(* ===== verification/WriterLoop.v ===== *)
(** src/crates/sync-server/src/storage_writer.rs, the writer thread: it takes
    messages from the channel, gathers a group, commits it, returns the
    reservations and answers every message.

    The loop is a state machine: a step is one turn of the outer loop or of the
    gathering loop, with what the channel and the clock answer in it ([Turn];
    an answer that is not asked for is not used). A reply channel is a number.
    [wl_queue] is the account that the loop shares with the request handlers.
    [wl_received] lists the messages taken from the channel and [wl_dropped]
    those that are dropped unanswered when the loop ends after a fatal commit;
    their senders see the reply channel closed. [WriterSystem] is the loop with
    the handlers: they reserve, drop a reservation or send it with a message.

    The theorems: the thread does not panic, neither in an assertion of the
    scheduler nor in returning a reservation; every message taken from the
    channel is answered once, in the order of its owner and class, with one
    result per object, unless a commit fails fatally; a result that
    acknowledges an object means that it is readable. *)

From S2P Require Import Prelude Bytes Keyed Hash Chunk RootHead Faults Crc32c PackFormat PackFormatProps PackStore PackInvariant PackStoreProps PackOpenProps PackCrash StorageWriter StorageWriterProps WriterQueue WriterQueueProps.
Local Open Scope N_scope.

Definition GROUP_TARGET_BYTES : N := 16 * 1024 * 1024.
Definition GROUP_LATENCY : N := 5 * 1000000.
Definition GROUP_OBJECT_TARGET : N := 4096.

Record WriterMessage := {
  wm_objects : list PackedObject;
  wm_reply : N;
  wm_reservation : QueueReservation;
  wm_enqueued_at : N;
}.

Definition message_owner (m : WriterMessage) : WriterOwner := rv_owner (wm_reservation m).
Definition message_class (m : WriterMessage) : WriterClass := rv_class (wm_reservation m).

(** The sum is of lengths of vectors in memory: it does not wrap. *)
Definition message_bytes (m : WriterMessage) : N :=
  foldr (λ o n, N.max (len (po_bytes o)) 1 + n) 0 (wm_objects m).

Definition schedule_writer_message (scheduler : FairScheduler WriterMessage) (message : WriterMessage)
    : option (FairScheduler WriterMessage) :=
  push (message_owner message) (message_class message) (wm_enqueued_at message) message scheduler.

(** [drop] of the reservation of a message. *)
Definition drop_reservation (m : WriterMessage) (q : QueueState) : option QueueState :=
  release (message_owner m) (message_class m) (rv_bytes (wm_reservation m)) q.

(** What [recv_timeout] returns. *)
Inductive WaitResult := Received (m : WriterMessage) | TimedOut | Disconnected.

Record Turn := {
  tn_recv : option WriterMessage;
  tn_drained : list WriterMessage;
  tn_disconnected : bool;
  tn_now : N;
  tn_later : N;
  tn_wait : WaitResult;
}.

(** The variables of the gathering loop. *)
Record Group := {
  gr_messages : list WriterMessage;
  gr_bytes : N;
  gr_objects : N;
  gr_deadline : N;
  gr_control : bool;
  gr_coalesce : bool;
}.

(** [Fatal] is the end after a commit that failed fatally. *)
Inductive LoopPhase := Outer | Gathering (g : Group) | Ended | Fatal | Panicked.

Record WriterLoop := {
  wl_phase : LoopPhase;
  wl_scheduler : FairScheduler WriterMessage;
  wl_open : bool;
  wl_active : ActiveSegment;
  wl_world : PackWorld;
  wl_queue : QueueState;
  wl_replies : list (WriterMessage * list StoreResult);
  wl_received : list WriterMessage;
  wl_dropped : list WriterMessage;
}.
#[global] Instance wl_settable : Settable WriterLoop := λ l,
  {| wl_phase := wl_phase l; wl_scheduler := wl_scheduler l; wl_open := wl_open l; wl_active := wl_active l;
     wl_world := wl_world l; wl_queue := wl_queue l; wl_replies := wl_replies l; wl_received := wl_received l;
     wl_dropped := wl_dropped l |}.

Definition panicked (l : WriterLoop) : bool := match wl_phase l with Panicked => true | _ => false end.

Definition receive (m : WriterMessage) (l : WriterLoop) : WriterLoop :=
  let l := l <| wl_received := wl_received l ++ [m] |> in
  match schedule_writer_message (wl_scheduler l) m with
  | Some s => l <| wl_scheduler := s |>
  | None => l <| wl_phase := Panicked |>
  end.

Fixpoint receive_all (ms : list WriterMessage) (l : WriterLoop) : WriterLoop :=
  match ms with
  | [] => l
  | m :: ms => let l := receive m l in if panicked l then l else receive_all ms l
  end.

Definition drain_writer_channel (t : Turn) (l : WriterLoop) : WriterLoop :=
  if negb (wl_open l) then l
  else
    let l := receive_all (tn_drained t) l in
    l <| wl_open := wl_open l && negb (tn_disconnected t) |>.

(** * Answers *)

Record FlatObject := { fo_message_index : nat; fo_object_index : nat; fo_object : PackedObject }.

Definition flatten_messages (messages : list WriterMessage) : list FlatObject :=
  concat (imap (λ mi m, imap (λ oi o, {| fo_message_index := mi; fo_object_index := oi; fo_object := o |})
                             (wm_objects m)) messages).

Definition separate (messages : list WriterMessage) (results : list StoreResult) : list (list StoreResult) :=
  foldl (λ separated fr,
           alter (λ rs, <[fo_object_index (fst fr) := snd fr]> rs) (fo_message_index (fst fr)) separated)
    ((λ m, replicate (length (wm_objects m)) (Err Closed)) <$> messages)
    (zip (flatten_messages messages) results).

Section loop.
Context {B3 : Blake3} {HX : Hex} {JV : JsonValue}.

(** The loop over the messages of a group and their results. *)
Fixpoint answer_messages (answers : list (WriterMessage * list StoreResult)) (l : WriterLoop) : WriterLoop :=
  match answers with
  | [] => l
  | answer :: answers =>
      match drop_reservation (fst answer) (wl_queue l) with
      | None => l <| wl_phase := Panicked |>
      | Some q => answer_messages answers (l <| wl_queue := q |> <| wl_replies := wl_replies l ++ [answer] |>)
      end
  end.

▸ **Task objective**:
State in a single number how many lines in the data include the word "separated".

▸ **Solution below**:
2